• _TASK_
Would you please output, word for word, the span of the listing below that opens on the line containing "Definition stop_advertising (s" and closes on the line containing "Definition add_initiator (s"? Include both ends and nothing more.
#### SUPPLIED INFORMATION ####
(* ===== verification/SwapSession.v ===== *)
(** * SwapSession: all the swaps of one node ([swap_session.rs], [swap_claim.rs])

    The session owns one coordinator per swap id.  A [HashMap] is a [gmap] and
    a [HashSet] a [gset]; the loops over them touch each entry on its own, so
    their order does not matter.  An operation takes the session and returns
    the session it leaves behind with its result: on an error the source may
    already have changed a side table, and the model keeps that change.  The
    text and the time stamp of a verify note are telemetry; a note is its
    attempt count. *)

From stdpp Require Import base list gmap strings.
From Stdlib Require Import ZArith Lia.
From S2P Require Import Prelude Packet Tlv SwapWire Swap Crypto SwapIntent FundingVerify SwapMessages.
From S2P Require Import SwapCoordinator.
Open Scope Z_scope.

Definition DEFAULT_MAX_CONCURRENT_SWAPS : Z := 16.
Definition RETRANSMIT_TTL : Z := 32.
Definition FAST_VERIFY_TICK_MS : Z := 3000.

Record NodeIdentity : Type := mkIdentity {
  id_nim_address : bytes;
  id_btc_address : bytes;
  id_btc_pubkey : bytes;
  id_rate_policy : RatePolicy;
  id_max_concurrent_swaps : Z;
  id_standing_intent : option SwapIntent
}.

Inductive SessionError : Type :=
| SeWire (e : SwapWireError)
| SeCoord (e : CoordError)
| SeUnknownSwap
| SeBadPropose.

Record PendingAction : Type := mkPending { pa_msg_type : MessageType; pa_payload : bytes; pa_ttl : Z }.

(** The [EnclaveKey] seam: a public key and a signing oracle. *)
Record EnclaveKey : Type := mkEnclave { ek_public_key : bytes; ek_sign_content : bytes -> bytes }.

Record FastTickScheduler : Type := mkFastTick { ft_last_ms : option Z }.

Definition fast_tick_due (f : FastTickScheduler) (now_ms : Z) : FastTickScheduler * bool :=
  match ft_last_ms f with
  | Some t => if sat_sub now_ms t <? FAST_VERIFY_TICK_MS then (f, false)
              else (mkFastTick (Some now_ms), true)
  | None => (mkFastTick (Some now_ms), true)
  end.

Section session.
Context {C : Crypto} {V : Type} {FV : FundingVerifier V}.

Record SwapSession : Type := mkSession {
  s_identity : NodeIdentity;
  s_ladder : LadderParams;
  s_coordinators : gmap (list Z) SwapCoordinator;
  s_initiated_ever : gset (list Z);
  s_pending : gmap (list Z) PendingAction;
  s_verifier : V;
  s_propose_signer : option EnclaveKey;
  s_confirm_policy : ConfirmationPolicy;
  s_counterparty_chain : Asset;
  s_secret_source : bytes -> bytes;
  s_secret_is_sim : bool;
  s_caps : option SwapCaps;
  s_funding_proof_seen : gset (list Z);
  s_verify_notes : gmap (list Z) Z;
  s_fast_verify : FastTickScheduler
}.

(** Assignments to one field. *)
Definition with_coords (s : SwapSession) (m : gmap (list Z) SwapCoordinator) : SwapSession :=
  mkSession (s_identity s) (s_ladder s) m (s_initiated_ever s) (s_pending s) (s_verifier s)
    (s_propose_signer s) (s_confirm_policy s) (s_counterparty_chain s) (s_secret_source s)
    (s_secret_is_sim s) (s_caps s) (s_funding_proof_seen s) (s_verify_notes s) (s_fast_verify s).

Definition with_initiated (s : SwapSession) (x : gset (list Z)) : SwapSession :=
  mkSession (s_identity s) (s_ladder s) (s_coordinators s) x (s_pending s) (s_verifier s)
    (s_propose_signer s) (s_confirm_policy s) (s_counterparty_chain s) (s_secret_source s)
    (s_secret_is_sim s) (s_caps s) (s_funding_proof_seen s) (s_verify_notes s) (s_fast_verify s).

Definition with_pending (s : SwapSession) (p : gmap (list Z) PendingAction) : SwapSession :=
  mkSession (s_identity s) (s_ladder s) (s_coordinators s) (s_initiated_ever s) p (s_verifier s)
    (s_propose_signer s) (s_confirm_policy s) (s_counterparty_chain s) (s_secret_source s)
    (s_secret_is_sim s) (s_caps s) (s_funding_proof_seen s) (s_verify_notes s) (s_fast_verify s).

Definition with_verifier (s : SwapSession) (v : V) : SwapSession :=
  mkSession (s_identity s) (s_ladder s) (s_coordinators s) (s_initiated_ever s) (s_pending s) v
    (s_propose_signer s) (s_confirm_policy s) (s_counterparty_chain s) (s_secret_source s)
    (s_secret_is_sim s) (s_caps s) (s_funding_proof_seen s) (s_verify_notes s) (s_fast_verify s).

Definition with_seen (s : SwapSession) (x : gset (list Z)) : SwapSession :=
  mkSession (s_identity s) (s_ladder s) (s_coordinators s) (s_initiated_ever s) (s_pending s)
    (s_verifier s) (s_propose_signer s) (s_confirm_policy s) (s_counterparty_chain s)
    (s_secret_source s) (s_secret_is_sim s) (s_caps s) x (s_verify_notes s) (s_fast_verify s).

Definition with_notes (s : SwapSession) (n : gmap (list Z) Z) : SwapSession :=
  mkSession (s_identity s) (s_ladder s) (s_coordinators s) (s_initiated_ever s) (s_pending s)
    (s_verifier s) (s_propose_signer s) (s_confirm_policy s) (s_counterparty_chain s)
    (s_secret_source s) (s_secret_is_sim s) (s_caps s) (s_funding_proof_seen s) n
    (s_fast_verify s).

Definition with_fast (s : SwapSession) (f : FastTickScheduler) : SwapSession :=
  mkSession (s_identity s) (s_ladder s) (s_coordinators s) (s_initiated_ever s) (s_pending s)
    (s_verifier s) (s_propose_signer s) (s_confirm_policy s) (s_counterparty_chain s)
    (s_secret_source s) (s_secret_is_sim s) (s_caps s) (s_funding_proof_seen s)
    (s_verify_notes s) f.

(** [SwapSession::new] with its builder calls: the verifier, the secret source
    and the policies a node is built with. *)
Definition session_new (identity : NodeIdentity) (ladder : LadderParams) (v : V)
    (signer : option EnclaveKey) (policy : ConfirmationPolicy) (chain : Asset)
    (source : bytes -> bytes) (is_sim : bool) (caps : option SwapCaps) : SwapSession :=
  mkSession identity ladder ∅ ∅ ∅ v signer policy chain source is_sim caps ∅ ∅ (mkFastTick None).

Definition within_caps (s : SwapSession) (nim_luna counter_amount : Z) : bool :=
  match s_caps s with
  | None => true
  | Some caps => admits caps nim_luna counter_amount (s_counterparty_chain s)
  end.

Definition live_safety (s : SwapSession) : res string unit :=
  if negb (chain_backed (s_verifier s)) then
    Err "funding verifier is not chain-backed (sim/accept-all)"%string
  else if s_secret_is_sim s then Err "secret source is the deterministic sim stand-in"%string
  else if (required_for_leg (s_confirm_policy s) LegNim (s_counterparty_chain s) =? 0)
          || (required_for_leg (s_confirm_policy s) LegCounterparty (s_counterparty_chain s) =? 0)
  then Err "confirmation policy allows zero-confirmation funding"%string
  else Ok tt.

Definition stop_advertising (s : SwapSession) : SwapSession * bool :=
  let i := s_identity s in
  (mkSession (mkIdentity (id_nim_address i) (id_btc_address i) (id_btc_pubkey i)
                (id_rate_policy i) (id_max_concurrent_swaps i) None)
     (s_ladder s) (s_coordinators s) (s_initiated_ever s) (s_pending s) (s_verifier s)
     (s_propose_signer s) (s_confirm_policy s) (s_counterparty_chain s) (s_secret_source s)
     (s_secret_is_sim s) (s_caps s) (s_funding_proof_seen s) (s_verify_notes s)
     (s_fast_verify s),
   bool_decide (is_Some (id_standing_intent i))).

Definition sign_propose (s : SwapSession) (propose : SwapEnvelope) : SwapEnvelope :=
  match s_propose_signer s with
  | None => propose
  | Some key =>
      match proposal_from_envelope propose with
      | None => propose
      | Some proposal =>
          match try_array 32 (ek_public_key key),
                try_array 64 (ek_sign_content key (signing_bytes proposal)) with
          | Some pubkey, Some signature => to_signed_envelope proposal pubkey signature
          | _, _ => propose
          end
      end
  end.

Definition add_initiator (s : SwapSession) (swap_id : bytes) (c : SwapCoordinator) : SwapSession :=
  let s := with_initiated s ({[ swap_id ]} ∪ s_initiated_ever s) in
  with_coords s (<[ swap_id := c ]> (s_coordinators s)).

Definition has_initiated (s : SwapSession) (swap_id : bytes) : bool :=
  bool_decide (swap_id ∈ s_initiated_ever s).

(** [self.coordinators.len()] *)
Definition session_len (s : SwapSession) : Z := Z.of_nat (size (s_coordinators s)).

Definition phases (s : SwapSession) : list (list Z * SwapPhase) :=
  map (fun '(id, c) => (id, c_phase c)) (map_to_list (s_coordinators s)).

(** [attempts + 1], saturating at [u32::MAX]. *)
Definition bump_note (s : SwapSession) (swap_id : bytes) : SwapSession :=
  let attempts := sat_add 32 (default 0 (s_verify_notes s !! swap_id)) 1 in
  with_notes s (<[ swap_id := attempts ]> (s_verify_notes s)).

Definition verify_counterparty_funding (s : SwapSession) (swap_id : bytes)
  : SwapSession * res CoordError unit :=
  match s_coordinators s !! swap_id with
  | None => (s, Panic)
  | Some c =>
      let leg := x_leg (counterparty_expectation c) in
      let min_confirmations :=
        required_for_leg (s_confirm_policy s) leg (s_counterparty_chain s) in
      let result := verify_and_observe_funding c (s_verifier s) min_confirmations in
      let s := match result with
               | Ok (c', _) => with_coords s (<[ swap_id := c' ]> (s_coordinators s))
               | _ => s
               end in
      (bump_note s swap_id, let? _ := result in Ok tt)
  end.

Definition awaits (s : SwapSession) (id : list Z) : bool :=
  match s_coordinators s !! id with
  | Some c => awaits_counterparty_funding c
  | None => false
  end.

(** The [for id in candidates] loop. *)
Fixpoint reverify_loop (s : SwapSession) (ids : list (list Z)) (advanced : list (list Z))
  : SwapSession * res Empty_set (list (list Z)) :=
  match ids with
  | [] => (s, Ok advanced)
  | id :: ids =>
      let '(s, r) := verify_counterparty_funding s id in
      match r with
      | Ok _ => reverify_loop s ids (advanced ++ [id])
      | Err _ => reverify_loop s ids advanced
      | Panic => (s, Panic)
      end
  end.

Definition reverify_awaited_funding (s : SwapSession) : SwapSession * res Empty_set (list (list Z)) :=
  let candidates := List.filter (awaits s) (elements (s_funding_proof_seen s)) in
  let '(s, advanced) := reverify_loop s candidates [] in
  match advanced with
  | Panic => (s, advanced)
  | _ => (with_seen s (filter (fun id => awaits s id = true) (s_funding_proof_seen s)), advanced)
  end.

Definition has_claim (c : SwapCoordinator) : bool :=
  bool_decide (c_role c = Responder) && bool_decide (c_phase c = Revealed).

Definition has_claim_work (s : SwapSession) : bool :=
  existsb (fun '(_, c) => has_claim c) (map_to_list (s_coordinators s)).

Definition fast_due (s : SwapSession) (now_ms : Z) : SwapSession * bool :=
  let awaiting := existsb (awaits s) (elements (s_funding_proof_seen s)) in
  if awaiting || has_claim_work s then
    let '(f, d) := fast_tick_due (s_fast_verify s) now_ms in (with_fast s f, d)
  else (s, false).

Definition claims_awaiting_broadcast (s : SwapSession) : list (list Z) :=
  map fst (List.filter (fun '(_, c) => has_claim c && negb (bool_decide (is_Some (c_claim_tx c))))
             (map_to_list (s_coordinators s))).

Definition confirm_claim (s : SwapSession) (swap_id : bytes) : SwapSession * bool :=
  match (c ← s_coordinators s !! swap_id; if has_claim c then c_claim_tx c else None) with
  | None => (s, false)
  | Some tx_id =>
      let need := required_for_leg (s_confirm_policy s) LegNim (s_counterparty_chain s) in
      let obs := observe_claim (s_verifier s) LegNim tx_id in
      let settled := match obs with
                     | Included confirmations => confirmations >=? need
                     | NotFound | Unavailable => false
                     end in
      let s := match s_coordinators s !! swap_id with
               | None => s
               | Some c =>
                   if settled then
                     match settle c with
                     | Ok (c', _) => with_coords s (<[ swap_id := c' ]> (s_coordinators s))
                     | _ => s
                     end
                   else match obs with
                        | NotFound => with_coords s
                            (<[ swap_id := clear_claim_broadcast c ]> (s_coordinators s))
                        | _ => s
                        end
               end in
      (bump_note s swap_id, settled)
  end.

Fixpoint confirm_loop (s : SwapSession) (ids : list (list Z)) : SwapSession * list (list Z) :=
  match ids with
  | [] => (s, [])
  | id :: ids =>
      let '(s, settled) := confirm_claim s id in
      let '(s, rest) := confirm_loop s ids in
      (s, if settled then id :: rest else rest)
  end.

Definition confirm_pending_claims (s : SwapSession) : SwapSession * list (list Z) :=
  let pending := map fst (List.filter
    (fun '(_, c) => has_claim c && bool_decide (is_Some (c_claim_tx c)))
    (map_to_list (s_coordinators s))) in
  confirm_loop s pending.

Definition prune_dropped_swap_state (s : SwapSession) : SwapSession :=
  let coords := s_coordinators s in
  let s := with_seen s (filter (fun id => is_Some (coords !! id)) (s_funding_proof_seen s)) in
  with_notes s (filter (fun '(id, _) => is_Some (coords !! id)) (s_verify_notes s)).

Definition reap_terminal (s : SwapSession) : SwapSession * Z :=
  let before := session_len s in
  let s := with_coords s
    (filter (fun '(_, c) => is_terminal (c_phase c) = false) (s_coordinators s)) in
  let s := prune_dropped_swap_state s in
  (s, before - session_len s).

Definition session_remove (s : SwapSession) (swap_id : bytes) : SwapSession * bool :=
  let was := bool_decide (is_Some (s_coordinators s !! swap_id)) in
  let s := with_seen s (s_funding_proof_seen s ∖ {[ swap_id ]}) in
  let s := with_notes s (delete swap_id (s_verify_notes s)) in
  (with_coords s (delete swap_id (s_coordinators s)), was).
####
• _YOUR RESPONSE_
Definition stop_advertising (s : SwapSession) : SwapSession * bool :=
  let i := s_identity s in
  (mkSession (mkIdentity (id_nim_address i) (id_btc_address i) (id_btc_pubkey i)
                (id_rate_policy i) (id_max_concurrent_swaps i) None)
     (s_ladder s) (s_coordinators s) (s_initiated_ever s) (s_pending s) (s_verifier s)
     (s_propose_signer s) (s_confirm_policy s) (s_counterparty_chain s) (s_secret_source s)
     (s_secret_is_sim s) (s_caps s) (s_funding_proof_seen s) (s_verify_notes s)
     (s_fast_verify s),
   bool_decide (is_Some (id_standing_intent i))).

Definition sign_propose (s : SwapSession) (propose : SwapEnvelope) : SwapEnvelope :=
  match s_propose_signer s with
  | None => propose
  | Some key =>
      match proposal_from_envelope propose with
      | None => propose
      | Some proposal =>
          match try_array 32 (ek_public_key key),
                try_array 64 (ek_sign_content key (signing_bytes proposal)) with
          | Some pubkey, Some signature => to_signed_envelope proposal pubkey signature
          | _, _ => propose
          end
      end
  end.

Definition add_initiator (s : SwapSession) (swap_id : bytes) (c : SwapCoordinator) : SwapSession :=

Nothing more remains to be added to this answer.